2. The other injury, which is that of encroachment of jurisdiction, or calling one coram non judice, to answer in a court that has no legal cognizance of the cause, is also a grievance, for which the law has provided a remedy by the writ of prohibition; directed to the judge and parties to a suit in any inferior court, commanding them to cease from the prosecution thereof, upon a suggestion, that either the cause originally, or some collateral matter arising therein, does not belong to that jurisdiction, but to the cognizance of some other court.
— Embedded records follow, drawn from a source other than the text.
(** ** Writing an inode back *)

(** The block of an inode rewritten with the inode. *)
Lemma disk_inv_sync s s' files p sv :
  disk_inv s files → s_pool s !! p = Some sv →
  redisk s s' (set_blk s (sv_ino sv) (inode_bytes (sv_i sv))) →
  disk_inv (set_pool (<[p := set_inode (sv_i sv) false sv]> (s_pool s')) s') files.
Proof.
  intros Hinv Hp Hre. pose proof (di_loaded _ _ Hinv _ _ Hp) as Hcur.
  assert (Hblk : ∀ c, c ≠ sv_ino sv → blk s' c = blk s c).
  { intros c Hc. rewrite (redisk_blk _ _ _ _ Hre). unfold set_blk. by rewrite decide_False. }
  assert (Hself : blk s' (sv_ino sv) = inode_bytes (sv_i sv)).
  { rewrite (redisk_blk _ _ _ _ Hre). unfold set_blk. by rewrite decide_True. }
  assert (HL : ∀ ino i, files !! ino = Some i → blist s' i = blist s i).
  { intros ino i Hi. apply blist_agree. intros Hid. apply Hblk. intros E.
    destruct (di_block _ _ Hinv _ _ (sfi_indirect i) Hi) as (_ & _ & Hno); [left|done|]. congruence. }
  pose proof (redisk_wf _ _ _ Hre (di_dev _ _ Hinv)) as Hdev'. pose proof (redisk_pool _ _ _ Hre) as Hpool.
  destruct Hinv as [_ Hmap Hin Hbl Hown Hld Huq Hsy Hme]. rewrite Hpool.
  assert (Hl : ∀ q sv', <[p := set_inode (sv_i sv) false sv]> (s_pool s) !! q = Some sv' →
    ∃ sv0, s_pool s !! q = Some sv0 ∧ sv_i sv' = sv_i sv0 ∧ sv_ino sv' = sv_ino sv0).
  { intros q sv' [[<- <-]|[? ?]]%lookup_insert_Some; [by exists sv|by exists sv']. }
  constructor; cbn.
  - by destruct Hdev'.
  - destruct Hre as (d & -> & _). by destruct Hmap.
  - intros ino i Hi. destruct (Hin _ _ Hi) as (? & ? & ? & ?). destruct Hre as (d & -> & _).
    split_and!; [done| |done|done]. change (no_inj (blist (set_device d (s_user s) s) i)). by rewrite (HL _ _ Hi).
  - intros ino i b Hi Hb Hb0. change (b ∈ blist s' i) in Hb. rewrite (HL _ _ Hi) in Hb.
    destruct Hre as (d & -> & _). by apply (Hbl _ _ _ Hi Hb).
  - intros ino i ino' i' b Hi Hi' Hb Hb'. change (b ∈ blist s' i) in Hb. change (b ∈ blist s' i') in Hb'.
    rewrite (HL _ _ Hi) in Hb. rewrite (HL _ _ Hi') in Hb'. by eapply Hown.
  - intros q sv' (sv0 & Hq & -> & ->)%Hl. by eapply Hld.
  - intros q q' sv1 sv2 (sv3 & Hq & _ & ->)%Hl (sv4 & Hq' & _ & ->)%Hl. by eapply Huq.
  - intros ino i Hi. destruct (decide (ino = sv_ino sv)) as [->|Hne].
    + right. assert (i = sv_i sv) as -> by congruence. exact Hself.
    + destruct (Hsy _ _ Hi) as [(q & sv' & Hq & ? & ?)|E]; [left|right].
      * exists q, sv'. split; [|done]. rewrite lookup_insert_ne; [done|]. intros <-. congruence.
      * change (blk s' ino = inode_bytes i). by rewrite Hblk.
  - destruct (Hin _ _ Hcur) as (_ & _ & Hval & _). destruct Hre as (d & -> & _).
    apply (meta_agree s); [done..| |exact Hme]. intros c Hc. apply Hblk. by intros ->.
Qed.

Lemma inode_block_spare s s' files V ino i x :
  disk_inv s files → files !! ino = Some i → views s files V → redisk s s' (set_blk s ino x) → views s' files V.
Proof.
  intros Hinv Hi HV Hre. eapply views_spare; [done|]. intros ino' i' b Hi' Hb Hb0.
  rewrite (redisk_blk _ _ _ _ Hre). unfold set_blk. rewrite decide_False; [done|]. intros ->.
  destruct (di_block _ _ Hinv _ _ _ Hi' Hb Hb0) as (_ & _ & ?). congruence.
Qed.

Lemma sync_inode_run s files V p sv :
  disk_inv s files → views s files V → s_pool s !! p = Some sv →
  runs (sfs_sync_inode p) s (λ r s', r = Ok tt ∧ disk_inv s' files ∧ views s' files V ∧ same_env s s' ∧
    s_user s' = s_user s ∧ s_pool s' = <[p := set_inode (sv_i sv) false sv]> (s_pool s) ∧
    s_freemapdirty s' = s_freemapdirty s ∧ s_freemap s' = s_freemap s).
Proof.
  intros Hinv HV Hp. pose proof (di_loaded _ _ Hinv _ _ Hp) as Hcur.
  destruct (di_inode _ _ Hinv _ _ Hcur) as (Hwf & _ & [Hr _] & _). unfold sfs_sync_inode.
  apply runs_bind. eapply runs_get_sv; [done|]. destruct (sv_dirty sv) eqn:Hd; cycle 1.
  { apply runs_ret. split_and!; [done..| |done|done]. symmetry. apply insert_id. rewrite Hp. f_equal. destruct sv. cbn in *. by subst. }
  destruct (wblock_run s (inode_bytes (sv_i sv)) (sv_ino sv) (di_dev _ _ Hinv)) as (s1 & Hrun & Hre); [lia| |].
  { apply inode_bytes_length; apply Hwf. }
  apply runs_bindR. exists (Ok tt), s1. split; [done|]. cbv beta iota. apply runs_bind, runs_put_sv, runs_ret.
  split_and!; [done|by eapply disk_inv_sync| | |by rewrite <- (redisk_user _ _ _ Hre)| | |].
  - change (views s1 files V). by eapply (inode_block_spare s s1).
  - etransitivity; [by eapply redisk_env|]. constructor; try done. intros q. cbn.
    rewrite (redisk_pool _ _ _ Hre). destruct (decide (q = p)) as [->|]; [rewrite lookup_insert_eq, Hp; by constructor|].
    by rewrite lookup_insert_ne.
  - cbn. by rewrite (redisk_pool _ _ _ Hre).
  - by destruct Hre as (d & -> & _).
  - by destruct Hre as (d & -> & _).
Qed.

(** ** Dropping the vnode *)

Lemma disk_inv_unload s files p sv a h :
  disk_inv s files → s_pool s !! p = Some sv → sv_dirty sv = false →
  disk_inv (set_heapF h (set_pool (delete p (s_pool s)) (set_vnodes a s))) files.
Proof.
  intros [Hdev Hmap Hin Hbl Hown Hld Huq Hsy Hme] Hp Hd. constructor; cbn.
  - by destruct Hdev.
  - by destruct Hmap.
  - exact Hin.
  - exact Hbl.
  - exact Hown.
  - intros q sv' [_ Hq]%lookup_delete_Some. by eapply Hld.
  - intros q q' sv1 sv2 [_ Hq]%lookup_delete_Some [_ Hq']%lookup_delete_Some. by eapply Huq.
  - intros ino i Hi. destruct (Hsy _ _ Hi) as [(q & sv' & Hq & ? & Hd')|?]; [left|by right].
    exists q, sv'. split; [|done]. rewrite lookup_delete_ne; [done|]. intros <-. congruence.
  - by destruct Hme.
Qed.

(** An inode with no blocks and no vnode can be given up. *)
Lemma disk_inv_erase s s' files ino i :
  disk_inv s files → files !! ino = Some i → (∀ p sv, s_pool s !! p = Some sv → sv_ino sv ≠ ino) →
  unmap s s' [ino] → disk_inv s' (delete ino files).
Proof.
  intros Hinv Hi Hno Hun.
  assert (Hinv' : disk_inv s (delete ino files)).
  { destruct Hinv as [Hdev Hmap Hin Hbl Hown Hld Huq Hsy Hme]. constructor; [done|done|..].
    - intros j k [_ Hj]%lookup_delete_Some. by apply Hin.
    - intros j k b [_ Hj]%lookup_delete_Some Hb Hb0. destruct (Hbl _ _ _ Hj Hb Hb0) as (? & ? & ?).
      split_and!; [done|done|]. apply lookup_delete_None. by right.
    - intros j k j' k' b [_ Hj]%lookup_delete_Some [_ Hj']%lookup_delete_Some. by eapply Hown.
    - intros p sv Hp. apply lookup_delete_Some. split; [symmetry; by eapply Hno|by eapply Hld].
    - exact Huq.
    - intros j k [_ Hj]%lookup_delete_Some. by apply Hsy.
    - exact Hme. }
  destruct (di_inode _ _ Hinv _ _ Hi) as (_ & _ & Hval & _).
  eapply disk_inv_unmap; [exact Hinv'|exact Hun|]. intros b ->%list_elem_of_singleton.
  split; [done|]. split; [apply lookup_delete_eq|]. intros j k [_ Hj]%lookup_delete_Some Hb.
  destruct (di_block _ _ Hinv _ _ _ Hj Hb) as (_ & _ & ?); [destruct Hval; lia|congruence].
Qed.

Lemma views_erase s files V ino : views s files V → views s (delete ino files) (delete ino V).
Proof.
  intros HV j. specialize (HV j). destruct (decide (j = ino)) as [->|]; [by rewrite !lookup_delete_eq|].
  by rewrite !lookup_delete_ne.
Qed.

Lemma find_index_run n i s tab rest p :
  vtab s tab rest → 0 ≤ i → i + Z.of_nat n = Z.of_nat (length tab) → p ∈ drop (Z.to_nat i) tab →
  runs (find_index n i p) s (λ r s', s' = s ∧ ∃ k, r = Some (Z.of_nat k) ∧ tab !! k = Some p).
Proof.
  intros Htab. revert i. induction n as [|n IH]; intros i Hi Hn Hin.
  { rewrite drop_ge in Hin by lia. by apply not_elem_of_nil in Hin. }
  cbn [find_index]. destruct (lookup_lt_is_Some_2 tab (Z.to_nat i)) as [q Hq]; [lia|].
  apply runs_bind, runs_get, runs_bind. eapply runs_lift.
  { rewrite <- (Z2Nat.id i) by lia. eapply array_getguy_spec; [apply Htab|]. by rewrite list_lookup_fmap, Hq. }
  destruct (Z.eqb_spec q p) as [->|Hne].
  { apply runs_ret. split; [done|]. exists (Z.to_nat i). by rewrite Z2Nat.id by lia. }
  apply IH; [lia|lia|]. rewrite (drop_S _ _ _ Hq) in Hin. apply elem_of_cons in Hin as [->|Hin]; [done|].
  by replace (Z.to_nat (i + 1)) with (S (Z.to_nat i)) by lia.
Qed.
And if either the judge or the party shall proceed after such prohibition, an attachment may be had against them, to punish them for the contempt, at the discretion of the Divisional Court that awarded it; and an action will lie against them, to repair the party injured in damages.

So long as the idea continued among the clergy, that the ecclesiastical state was wholly independent of the civil, great struggles were constantly maintained between the temporal courts and the spiritual, concerning the writ of prohibition and the proper objects of it, even from the time of the Constitutions of Clarendon to the exhibition of certain articles of complaint to the king by Archbishop Bancroft in 3 Jac. I., from which, and from the answers to them, much may be collected concerning the reasons of granting and methods of proceeding in prohibition.

The mode of obtaining and following out this writ has been much simplified by modern legislation. The party, who seeks the prohibition, makes an application, founded on affidavit, for a rule calling upon the party to be prohibited, and the other party interested in the question between them, to show cause why a writ of prohibition should not issue. This rule is made

absolute at the expiration of the time allowed for showing cause, unless cause be shown; in which case the rule is discharged, the writ issues, or the party applying for it is directed to declare in prohibition. In the latter event the party seeking the intervention of the court must set out the proceedings in the court below to which he objects, and after trial of facts disputed, or argument as to the law involved, as in the case of an ordinary action, judgment is given that the writ of prohibition do or do not issue. When issued there is no course open to the parties but obedience, which will, if necessary, be enforced by attachment.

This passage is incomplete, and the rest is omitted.